About to build a house. Questions abound on choices.

tripmaster | Posted in Green Building Techniques on

Long time lurker here, came through the NY Times article on the Park Passivehaus built in Seattle.

We’re about to build a house here in Seattle as well, a prefab home through Greenfab. We’ve settled on a layout, about 1700 ft^2 for 3 of us, with an extra basement BR for my wife’s work space (200 ft^2) and a MIL apartment (1BR, 600 ft^2). We’re modifying a variant of their 1700 series home.

The PGH ‘standard’ according to the builder would put the project above our target budget. They are building to the 2012 IECC code – R21 walls (fiberglass), R39 roof, 3ach verifiable via blower testing..

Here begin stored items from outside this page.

(* ===== verification/ToolValidation.v ===== *)
(** * Validation of tool requests

    tools/src/validation/ToolValidator.{h,cpp}: a request is checked against the
    descriptor of its tool and becomes the call that is executed. *)

From S2P Require Import Prelude ErrorCodes CheckpointContracts Text RecoveryContracts ToolContracts.

Record ValidationDiagnostics := {
  vd_error_code : string;
  vd_message : string;
}.

Record ToolValidationResult := {
  tvr_tool_ir : option ToolIR;
  tvr_diagnostics : option ValidationDiagnostics;
}.

Definition validation_ok (result : ToolValidationResult) : bool :=
  negb (bool_decide (tvr_tool_ir result = None)) && bool_decide (tvr_diagnostics result = None).

Definition kDryRunTag : string := "tool.mode.dry_run".
Definition kValidateOnlyTag : string := "tool.mode.validate_only".
Definition kPreferMcpRouteTag : string := "tool.route.mcp".

Definition invalid (error_code message : string) : ToolValidationResult :=
  {| tvr_tool_ir := None;
     tvr_diagnostics := Some {| vd_error_code := error_code; vd_message := message |} |}.

Definition invocation_matches_category (invocation_kind : ToolInvocationKind)
    (category : ToolCategory) : bool :=
  match invocation_kind with
  | ToolInvocationKind.InformationQuery => bool_decide (category = ToolCategory.Information)
  | ToolInvocationKind.Action => bool_decide (category = ToolCategory.Action)
  | ToolInvocationKind.Workflow => bool_decide (category = ToolCategory.Workflow)
  | ToolInvocationKind.AgentDelegation => bool_decide (category = ToolCategory.AgentDelegation)
  | ToolInvocationKind.Diagnostic => bool_decide (category = ToolCategory.Diagnostic)
  | ToolInvocationKind.Unspecified | ToolInvocationKind.Other _ => false
  end.

Definition has_tag (tags : option (list string)) (target_tag : string) : bool :=
  let? tags := tags else false in
  existsb (fun tag => bool_decide (tag = target_tag)) tags.

(** The two loops move [begin] past the leading white space and [end] before the
    trailing one. *)
Fixpoint trim_end (value : string) : string :=
  match value with
  | EmptyString => ""
  | String ch rest =>
      let rest := trim_end rest in
      if is_empty rest && is_space ch then "" else String ch rest
  end.

Definition trim_ascii (value : string) : string := trim_end (skip_spaces value).

Definition starts_json_value (first : Ascii.ascii) : bool :=
  bool_decide (first = "{"%char) || bool_decide (first = "["%char)
  || bool_decide (first = "034"%char) || bool_decide (first = "t"%char)
  || bool_decide (first = "f"%char) || bool_decide (first = "n"%char) || is_digit first
  || bool_decide (first = "-"%char).

Definition normalize_arguments (arguments_payload : string) : string :=
  match trim_ascii arguments_payload with
  | EmptyString => ""
  | String first rest => if starts_json_value first then String first rest else ""
  end.

Definition derive_operation (request : ToolRequest) : option ToolIROperation :=
  let dry_run := has_tag (tr_tags request) kDryRunTag in
  let validate_only := has_tag (tr_tags request) kValidateOnlyTag in
  if dry_run && validate_only then None else
  if dry_run then Some ToolIROperation.DryRun else
  if validate_only then Some ToolIROperation.ValidateOnly else
  Some ToolIROperation.Invoke.

Definition build_route_hint (category : ToolCategory) (request : ToolRequest) : ToolIRRoute :=
  if has_tag (tr_tags request) kPreferMcpRouteTag then ToolIRRoute.MCPRemote else
  match category with
  | ToolCategory.Workflow | ToolCategory.AgentDelegation => ToolIRRoute.WorkflowEngine
  | ToolCategory.Information | ToolCategory.Action | ToolCategory.Diagnostic
  | ToolCategory.Unspecified | ToolCategory.Other _ => ToolIRRoute.LocalTool
  end.

(** [None]: the category is dereferenced, unless the tag decides, and missing. *)
Definition inject_defaults (request : ToolRequest) (descriptor : ToolDescriptor)
    (operation : ToolIROperation) (normalized_arguments : string) : option ToolIR :=
  let ir route :=
    {| ir_request_id := tr_request_id request;
       ir_tool_call_id := tr_tool_call_id request;
       ir_tool_name := tr_tool_name request;
       ir_operation := Some operation;
       ir_normalized_arguments := Some normalized_arguments;
       ir_route := Some route;
       ir_timeout_ms :=
         match tr_timeout_ms request with
         | Some timeout_ms => Some timeout_ms
         | None => td_default_timeout_ms descriptor
         end;
       ir_idempotency_key := tr_idempotency_key request;
       ir_priority := None;
       ir_goal_id := tr_goal_id request;
       ir_worker_task_id := tr_worker_task_id request |} in
  if has_tag (tr_tags request) kPreferMcpRouteTag then Some (ir ToolIRRoute.MCPRemote) else
  let? category := td_category descriptor else None in
  Some (ir (build_route_hint category request)).

Definition validate (request : ToolRequest) (descriptor : ToolDescriptor)
    : option ToolValidationResult :=
  let? request_guard := validate_tool_request_field_rules request else None in
  if negb (gr_ok request_guard)
  then Some (invalid "InvalidRequest" (gr_reason request_guard)) else
  let? descriptor_guard := validate_tool_descriptor_field_rules descriptor else None in
  if negb (gr_ok descriptor_guard)
  then Some (invalid "InvalidDescriptor" (gr_reason descriptor_guard)) else
  let? request_name := tr_tool_name request else None in
  let? descriptor_name := td_tool_name descriptor else None in
  if negb (bool_decide (request_name = descriptor_name))
  then Some (invalid "DescriptorMismatch" "descriptor tool_name must match request.tool_name") else
  let? invocation_kind := tr_invocation_kind request else None in
  let? category := td_category descriptor else None in
  if negb (invocation_matches_category invocation_kind category)
  then Some (invalid "DescriptorMismatch"
               "request invocation_kind must match descriptor category") else
  let? operation := derive_operation request
    else Some (invalid "InvalidValidationMode"
                 "request tags contain conflicting validation operation markers") in
  let? arguments_payload := tr_arguments_payload request else None in
  let normalized_arguments := normalize_arguments arguments_payload in
  if is_empty normalized_arguments
  then Some (invalid "InvalidRequest" "normalized_arguments must not be empty") else
  let? tool_ir := inject_defaults request descriptor operation normalized_arguments else None in
  let? tool_ir_guard := validate_tool_ir_field_rules tool_ir else None in
  if negb (gr_ok tool_ir_guard)
  then Some (invalid "InvalidToolIR" (gr_reason tool_ir_guard)) else
  Some {| tvr_tool_ir := Some tool_ir; tvr_diagnostics := None |}.

(** ** What validation accepts *)

Definition conflicting_tags (r : ToolRequest) : bool :=
  has_tag (tr_tags r) kDryRunTag && has_tag (tr_tags r) kValidateOnlyTag.

Record acceptable (r : ToolRequest) (d : ToolDescriptor) : Prop := {
  ac_request : request_ok r;
  ac_descriptor : descriptor_ok d;
  ac_name : tr_tool_name r = td_tool_name d;
  ac_kind : exists kind category, tr_invocation_kind r = Some kind /\
              td_category d = Some category /\ invocation_matches_category kind category = true;
  ac_tags : conflicting_tags r = false;
  ac_arguments : exists payload, tr_arguments_payload r = Some payload /\
                   normalize_arguments payload <> "";
}.

Lemma derived_operation r :
  derive_operation r = None <-> conflicting_tags r = true.
Proof.
  unfold derive_operation, conflicting_tags.
  by destruct (has_tag _ kDryRunTag), (has_tag _ kValidateOnlyTag).
Qed.

Lemma derived_operation_named r operation :
  derive_operation r = Some operation ->
  operation <> ToolIROperation.Unspecified /\ forall n, operation <> ToolIROperation.Other n.
Proof.
  unfold derive_operation. destruct (_ && _); [done|].
  repeat case_match; intros [= <-]; done.
Qed.

(** The call built from an acceptable request passes its guard. *)
Lemma injected r d kind category operation arguments :
  request_ok r -> descriptor_ok d -> tr_invocation_kind r = Some kind ->
  td_category d = Some category -> derive_operation r = Some operation -> arguments <> "" ->
  exists ir, inject_defaults r d operation arguments = Some ir /\ ir_ok ir /\
    ir_operation ir = Some operation /\ ir_route ir = Some (build_route_hint category r).
Proof.
  intros Hr Hd Hk Hc Hop Harg. unfold inject_defaults.
  assert (forall route, route <> ToolIRRoute.Unspecified -> (forall n, route <> ToolIRRoute.Other n) ->
    ir_ok {| ir_request_id := tr_request_id r; ir_tool_call_id := tr_tool_call_id r;
             ir_tool_name := tr_tool_name r; ir_operation := Some operation;
             ir_normalized_arguments := Some arguments; ir_route := Some route;
             ir_timeout_ms := match tr_timeout_ms r with
                              | Some timeout_ms => Some timeout_ms
                              | None => td_default_timeout_ms d
                              end;
             ir_idempotency_key := tr_idempotency_key r; ir_priority := None;
             ir_goal_id := tr_goal_id r; ir_worker_task_id := tr_worker_task_id r |}) as Hok.
  { intros route Hu Ho. destruct (rok_optional _ Hr) as (? & ? & ? & ?).
    destruct (dok_optional _ Hd) as (_ & ? & _).
    split; simpl; [apply (rok_ids _ Hr)|apply (rok_name _ Hr)| |by exists arguments| |done|].
    - exists operation. split; [done|by apply derived_operation_named in Hop].
    - by exists route.
    - split_and!; try done. by destruct (tr_timeout_ms r). }
  unfold build_route_hint. destruct (has_tag _ kPreferMcpRouteTag); [|rewrite Hc];
    eexists; (split; [done|]); (split; [|by split]); apply Hok; by destruct category.
Qed.

Lemma total_admitted g :
  is_Some g -> admitted g /\ (exists r, g = Some r /\ gr_ok r = true) \/
               ~ admitted g /\ (exists r, g = Some r /\ gr_ok r = false).
Proof.
  intros [r ->]. destruct (gr_ok r) eqn:E; [left|right]; rewrite admitted_some, E;
    (split; [done|by exists r]).
Qed.

(** What validation promises of its result. *)
Record validated (r : ToolRequest) (d : ToolDescriptor) (result : ToolValidationResult) : Prop := {
  va_ok : validation_ok result = true <-> acceptable r d;
  va_refused : validation_ok result = false -> tvr_tool_ir result = None;
  va_ir : forall ir, tvr_tool_ir result = Some ir ->
    ir_ok ir /\ ir_operation ir = derive_operation r /\
    exists category, td_category d = Some category /\
      ir_route ir = Some (build_route_hint category r);
}.

Lemma refusal_validated r d code message :
  ~ acceptable r d -> validated r d (invalid code message).
Proof. by intros H; split; [split|..]. Qed.

Lemma validate_spec r d :
  exists result, validate r d = Some result /\ validated r d result.
Proof.
  unfold validate.
  destruct (total_admitted _ (request_guard_total r)) as [(Hr & g & -> & ->)|(Hr & g & -> & ->)];
    simpl; rewrite request_guard in Hr; [|eexists; split; [done|apply refusal_validated; by intros []]].
  destruct (total_admitted _ (descriptor_guard_total d)) as [(Hd & g' & -> & ->)|(Hd & g' & -> & ->)];
    simpl; rewrite descriptor_guard in Hd; [|eexists; split; [done|apply refusal_validated; by intros []]].
  destruct (rok_name _ Hr) as (rname & Hrn & _), (dok_name _ Hd) as (dname & Hdn & _).
  rewrite Hrn, Hdn. case_bool_decide as Hname; simpl;
    [|eexists; split; [done|apply refusal_validated; intros []; congruence]].
  destruct (rok_kind _ Hr) as (kind & Hk & _), (dok_category _ Hd) as (category & Hc & _).
  rewrite Hk, Hc. destruct (invocation_matches_category kind category) eqn:Hm; simpl;
    [|eexists; split; [done|apply refusal_validated; intros [_ _ _ (?&?&?&?&?)]; congruence]].
  destruct (derive_operation r) as [operation|] eqn:Hop;
    [|eexists; split; [done|apply refusal_validated; intros [_ _ _ _ Ht _];
      apply derived_operation in Hop; congruence]].
  destruct (rok_arguments _ Hr) as (payload & Hp & _). rewrite Hp.
  destruct (is_empty (normalize_arguments payload)) eqn:He;
    [apply is_empty_true in He; eexists; split;
      [done|apply refusal_validated; intros [_ _ _ _ _ (? & ? & ?)]; congruence]|].
  apply is_empty_false in He.
  destruct (injected r d kind category operation _ Hr Hd Hk Hc Hop He) as (ir & -> & Hir & Hop' & Hroute).
  pose proof Hir as Hg. apply ir_guard in Hg as (g'' & -> & ->). simpl.
  eexists. split; [done|]. split; [split; [intros _|done]|done|].
  - split; [done|done|congruence| | |by exists payload].
    + by exists kind, category.
    + apply not_true_iff_false. rewrite <-derived_operation. congruence.
  - intros ir' [= <-]. split; [done|]. split; [congruence|by exists category].
Qed.

(** Validation of a request against the descriptor of its tool dereferences no empty
    field. It accepts exactly the requests that pass their guard, whose tool has a
    descriptor that passes its own, of the same name and of the invoked kind, with at most
    one of the two tags for a mode without execution, and with arguments that start like a
    JSON value; the call it then builds passes the guard of calls, and goes to MCP when the
    request asks for it and otherwise where the category of the tool says. *)
Theorem validate_complete r d :
  exists result, validate r d = Some result /\ validated r d result.
Proof. apply validate_spec. Qed.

The 1FL and 2FL systems will be ductless minisplits.

The basement rooms will be concrete floor, radiant wall panels. No underslab insulation was specified – I guess IECC says, R10 if using slab radiant heat. We aren’t using radiant…

We started talking to the Conservation Services Group who advises on these issues locally, and they told me a few things:

1. Dont spend money at our perf envelope on triple pane. that’s the last thing.
2. Perhaps upgrade wall insulation to something not fiberglass.
3. Consider solar, as the payback with Seattle incentives is under 7 years
4. Get LEED or Built Green certification, it improves resale value and the builder should know paperwork since they built the first LEED plat cert home in Seattle.

I’ve tried to provide as much detail as I know. Given our budget constraints – where would we spend money gainfully? I think that fiberglsas -> cellulose in walls might be more costly than the $7k we might save on triple->double pane.

Given the fact that the basement will be full time occupied, it seems underslab insulation is really going to help but, how much? EPS?

Resale value is important to us, as we may have to move at some point. I’m not building as an investment property, I’d love to stay, but I said that about our East coast apartment…. and here we are.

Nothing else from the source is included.